Table 1: Variable Regression Test Results of Changes in NPL
Variable NPL/NPF ROA NIM
Coefficient (prob) Coefficient (prob) Coefficient (prob)
DBankType -0.098(0.749) -0.362 (0.24) -5.639 (0.00)
BOPO -0.002(0.742) -0.007 (0.37) -0.007 (0.68)
CAR 0.028 (0.07) -0.025 (0.10) -0.007 (0.85)
LDR -0.007 (0.25) 0.002 (0.74) -0.016 (0.27)
NIM -0.002 (0.92) -0.006 (0.84) -
NPL - -0.054 (0.30) -0.163 (0.19)
Size (LnTA) 0.093 (0.25) 0.056 (0.49) 0.185 (0.35)
R-squared 0.0372 0.065887 0.309
Prob(F-statistic) 0.462 0.181899 0.000
Source: Statistically tested results of data with EViews11 output
From the table above, the Prob (F-statistic) value in the NPL Changes study is 0.462. Thus, it can be concluded that the Types of Conventional Commercial Banks, BOPO, CAR, LDR, SIZE, and NIM, have no significant effect on Changes in NPL. The results of this study are not in line with the research conducted by Rahmah and Armina (2020), where the independent variables (bank-specific factors) in the study together have a significant effect on NPL. Then, we found similar findings for banks' profitability measured with ROA. The Prob (F-statistic) value in the ROA Changes study is 0.1819, which means there is no evidence that banks specific factors explain the changes in banks' ROA. However, there is different finding on banks' profitability measured with NIM. The Prob (F-statistic) value in the changes of NIMs 0.00000.
When we go further to each independent variable, table 1 shows that each bank's specific factor cannot explain the change in NPL/NPF, ROA, or NIM but the bank's type on NIM. The coefficient value of the dummy variable of bank type is -5.639660 with a p-value of 0.000. It means that commercial banks experienced a lower change in NIM compared to shariah banks.
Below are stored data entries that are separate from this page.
Lemma readMany_pack {A B} (f : bytes -> Z -> result (A * Z)) (enc : B -> bytes) (g : B -> A) xs :
  Forall (fun x => reads f (enc x) (g x)) xs -> reads (readMany f (length xs)) (concat (map enc xs)) (map g xs).
Proof.
  induction 1 as [|x xs Hx _ IH]; intros pre rest; cbn [map concat length readMany].
  { rewrite zlen_nil, Z.add_0_r. done. }
  rewrite <- app_assoc, Hx. cbn [rbind]. rewrite (app_assoc pre), <- zlen_app, IH. cbn [rbind].
  do 2 f_equal. rewrite !zlen_app. lia.
Qed.

(** The partly decoded form of a stored contract. *)
Definition lazyContract (ac : AddrContract) : unpackedAddrContract :=
  mkUAC (ac_Standard ac) (ac_Contract ac) (ac_Txs ac)
    (if ac_Standard ac =? FungibleToken then lazyBig (ac_Value ac) else nilBigInt)
    (map lazyBig (ac_Ids ac)) (map lazyValue (ac_MultiTokenValues ac)).

Lemma Forall2_map_l {A B} (R : A -> B -> Prop) (f : B -> A) xs : Forall (fun x => R (f x) x) xs -> Forall2 R (map f xs) xs.
Proof. induction 1; constructor; auto. Qed.

Lemma lazyContract_repr ac : contract_ok ac -> crepr (lazyContract ac) ac.
Proof.
  intros (_ & _ & _ & Hh). unfold holdings_ok in Hh. destruct ac as [std c txs v ids ms]. cbn in Hh.
  constructor; cbn; try done.
  - destruct (std =? FungibleToken); [left; apply lazyBig_repr, Hh|right]. by destruct Hh as [-> _].
  - intros ->. cbn in Hh |- *. apply lazyBig_repr, Hh.
  - apply Forall2_map_l. destruct (std =? FungibleToken); [by destruct Hh as (_ & -> & _)|].
    destruct Hh as [_ Hh]. destruct (std =? NonFungibleToken); [|by destruct Hh as [-> _]].
    eapply Forall_impl; [apply Hh|]. apply lazyBig_repr.
  - apply Forall2_map_l. destruct (std =? FungibleToken); [by destruct Hh as (_ & _ & ->)|].
    destruct Hh as [_ Hh]. destruct (std =? NonFungibleToken); [by destruct Hh as (_ & _ & ->)|].
    eapply Forall_impl; [apply Hh|]. intros m [? ?]. split; by apply lazyBig_repr.
Qed.

Lemma readUnpackedContract_pack ac : contract_ok ac -> reads readUnpackedContract (packAddrContract ac) (lazyContract ac).
Proof.
  destruct ac as [std c txs v ids ms]. intros (Hc & Hs & Ht & Hh) pre rest.
  unfold holdings_ok in Hh. cbn [ac_Contract ac_Standard ac_Txs ac_Value ac_Ids ac_MultiTokenValues] in *.
  destruct (standardAndTxs_ok std txs Hs Ht) as (Hu & Hl & Hr).
  unfold readUnpackedContract, packAddrContract, lazyContract.
  cbn [ac_Contract ac_Standard ac_Txs ac_Value ac_Ids ac_MultiTokenValues]. rewrite <- !app_assoc, <- Hc.
  rewrite slice_app by done. cbn [rbind]. rewrite (app_assoc pre), <- (zlen_app pre).
  rewrite readVaruint_pack by done. cbn [rbind]. rewrite (app_assoc (pre ++ c)), <- (zlen_app (pre ++ c)), Hl, Hr.
  match goal with |- _ = Ok (_, ?n) => remember n as len end.
  rewrite !zlen_app in Heqlen. set (p := (pre ++ c) ++ packVaruint _).
  assert (zlen p = zlen pre + zlen c + zlen (packVaruint (standardAndTxs std txs))) as Hp
    by (subst p; rewrite !zlen_app; lia).
  destruct (Z.eqb_spec std FungibleToken).
  { destruct Hh as (Hv & -> & ->). rewrite readSlice_pack by done. cbn [rbind]. do 2 f_equal. lia. }
  destruct Hh as (-> & Hh). destruct (Z.eqb_spec std NonFungibleToken).
  - destruct Hh as (Hi & Hz & ->). rewrite <- app_assoc, readVaruint_pack by (split; [zlen_lia|done]). cbn [rbind].
    rewrite (app_assoc p), <- (zlen_app p), to_nat_zlen.
    rewrite (readMany_pack _ packBigint lazyBig); [|eapply Forall_impl; [exact Hi|]; apply readSlice_pack].
    cbn [rbind]. do 2 f_equal. rewrite Heqlen, !zlen_app. lia.
  - destruct Hh as (-> & Hz & Hm). rewrite <- app_assoc, readVaruint_pack by (split; [zlen_lia|done]). cbn [rbind].
    rewrite (app_assoc p), <- (zlen_app p), to_nat_zlen.
    rewrite (readMany_pack _ packMultiTokenValue lazyValue).
    2: { eapply Forall_impl; [exact Hm|]. intros m [? ?]. by apply readUnpackedValue_pack. }
    cbn [rbind]. do 2 f_equal. rewrite Heqlen, !zlen_app. lia.
Qed.

Lemma readContracts_pack cs fuel pre : Forall contract_ok cs -> (length (concat (map packAddrContract cs)) < fuel)%nat ->
  readContracts fuel (pre ++ concat (map packAddrContract cs)) (zlen pre) = Ok (map lazyContract cs).
Proof.
  intros Hc. revert fuel pre. induction Hc as [|c cs Hc _ IH]; intros fuel pre Hf; (destruct fuel as [|fuel]; [lia|]).
  { cbn [map concat readContracts]. rewrite app_nil_r, Z.ltb_irrefl. done. }
  cbn [map concat readContracts] in *. pose proof (packAddrContract_pos c Hc). rewrite length_app in Hf.
  destruct (Z.ltb_spec (zlen pre) (zlen (pre ++ packAddrContract c ++ concat (map packAddrContract cs)))); [|zlen_lia].
  rewrite readUnpackedContract_pack by done. cbn [rbind]. rewrite app_assoc, <- zlen_app, IH; [done|]. unfold zlen in *. lia.
Qed.

(** The partly decoded form of a stored row. *)
Definition lazyContracts (acs : AddrContracts) : unpackedAddrContracts :=
  mkUACS (packAddrContracts acs) (acs_TotalTxs acs) (acs_NonContractTxs acs) (acs_InternalTxs acs)
    (map lazyContract (acs_Contracts acs)) None false.

Lemma lazyContracts_repr acs : contracts_ok acs -> urepr (lazyContracts acs) acs.
Proof.
  intros (_ & _ & _ & _ & Hc). constructor; try done. cbn. apply Forall2_map_l.
  eapply Forall_impl; [exact Hc|]. apply lazyContract_repr.
Qed.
Meanwhile, there is not enough evidence that there are differences in change in NPF/NLP dan ROA between conventional and shariah banks.
5. Conclusion
From non-parametric testing, we found a significant change in the value of bank asset quality as measured by NPL/NPF and bank profitability as measured by ROA and NIM in the Covid- 19 period and the previous period. The value of bank asset quality has decreased significantly during the Covid-19 period compared to the previous period. Meanwhile, we also found that the value of the bank's profitability level decreased significantly in the Covid-19 period compared to the previous period due to the decline in ROA and NIM values. However, we do not find enough evidence to conclude that bank-specific factors (BOPO, CAR, LDR, NIM) become a factor in explaining the decrease in the quality of bank assets as measured by NPL/NPF. We also do not find enough evidence to conclude that bank-specific factors (BOPO, CAR, LDR, NIM) explain the decrease in the banks' profitability as measured by ROA. A slightly different finding regarding the decrease in banks' profitability as measured by NIM.
We found that type of banks can explain the decrease in NIM, despite other banks' specific
factors (BOPO, CAR, LDR, NPL/NPF) showing no significant results. This finding indicates that the lower or banks' assets quality and profitability during the covid period are external factors.